In Java, C, and C++ arrays are "primitive" data types like ints and floats. The main characteristics of an array are (1) fixed size, (2) direct element access, in these languages supported using the square bracket index format.
In C++ there's std::vector which is a resizable, direct access collection of some type of thing. In Java they call this same concept ArrayList (it may work a little differently than std::vector but it covers the same use case). Wikipedia covers the general concept. The main change is the vector/array list is resizable or growable, if you push another item to the list and it exceeds the allocated space, it will move its content to another location with more space.
C's array type is all the language defines. Anything more complicated or featureful than that comes from a library or hand-rolled data structure. You could implement an array list yourself using a dynamically allocated array for internal storage, and re-allocating when the storage filled. You wouldn't have to use an array for backend storage if you found something else (you could use a linked list and pretend it was an array list, but random access to the n-th item would be a scan forward from the head of the list and it wouldn't perform as quickly as an array does).

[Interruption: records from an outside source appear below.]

Lemma lexlt_sorted_after (cs l1 l2 : list (nat * nat)) c c' :
  StronglySorted lexlt cs -> cs = l1 ++ c :: l2 -> c' ∈ l2 -> lexlt c c'.
Proof.
  intros Hs -> Hc'. apply StronglySorted_app_1_r in Hs.
  apply StronglySorted_cons in Hs as [Hs _]. rewrite Forall_forall in Hs.
  by apply Hs.
Qed.

Lemma sorted_filter (f : nat -> bool) l :
  StronglySorted lt l -> StronglySorted lt (List.filter f l).
Proof.
  induction l as [|x l IH]; simpl; [done|]. intros Hs.
  apply StronglySorted_cons in Hs as [Hx Hs]. destruct (f x); [|by apply IH].
  apply StronglySorted_cons. split; [|by apply IH].
  rewrite Forall_forall in Hx. apply Forall_forall. intros y Hy. apply Hx.
  rewrite list_elem_of_In, filter_In in Hy. rewrite list_elem_of_In. tauto.
Qed.

Lemma sorted_row (i : nat) (js : list nat) :
  StronglySorted lt js -> StronglySorted lexlt (List.map (pair i) js).
Proof.
  induction js as [|j js IH]; simpl; [constructor|]. intros Hs.
  apply StronglySorted_cons in Hs as [Hj Hs]. apply StronglySorted_cons.
  split; [|by apply IH]. rewrite Forall_forall in Hj. apply Forall_forall.
  intros c Hc.
  apply list_elem_of_In, in_map_iff in Hc as (j' & <- & Hj').
  right. split; [done|]. simpl. apply Hj. by apply list_elem_of_In.
Qed.

(** Rows of cells, one row after the other, are in the order of visit. *)
Lemma sorted_rows (row : nat -> list nat) n : forall i0,
  (forall i, StronglySorted lt (row i)) ->
  StronglySorted lexlt (flat_map (fun i => List.map (pair i) (row i)) (seq i0 n)).
Proof.
  induction n as [|n IH]; intros i0 Hrow; simpl; [constructor|].
  apply StronglySorted_app_2; [|by apply sorted_row|by apply IH].
  intros c1 c2 H1 H2.
  apply list_elem_of_In, in_map_iff in H1 as (j1 & <- & _).
  apply list_elem_of_In, in_flat_map in H2 as (i2 & Hi2 & H2).
  apply in_seq in Hi2. apply in_map_iff in H2 as (j2 & <- & _).
  left. simpl. lia.
Qed.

I think this has implications for direct pointer access to the elements of the vector - if you had a pointer to the second location in an array, you could always access the third location by pointer arithmetic (the array's location is fixed in memory when you create it), but an array list could move the storage of the elements at any time without exposing that information to the end user, rendering a pointer invalid after adding or removing an element. In Java, you would always use the ArrayList accessor get(index) but in C++ you could do something dangerous there via pointers to a vector's content.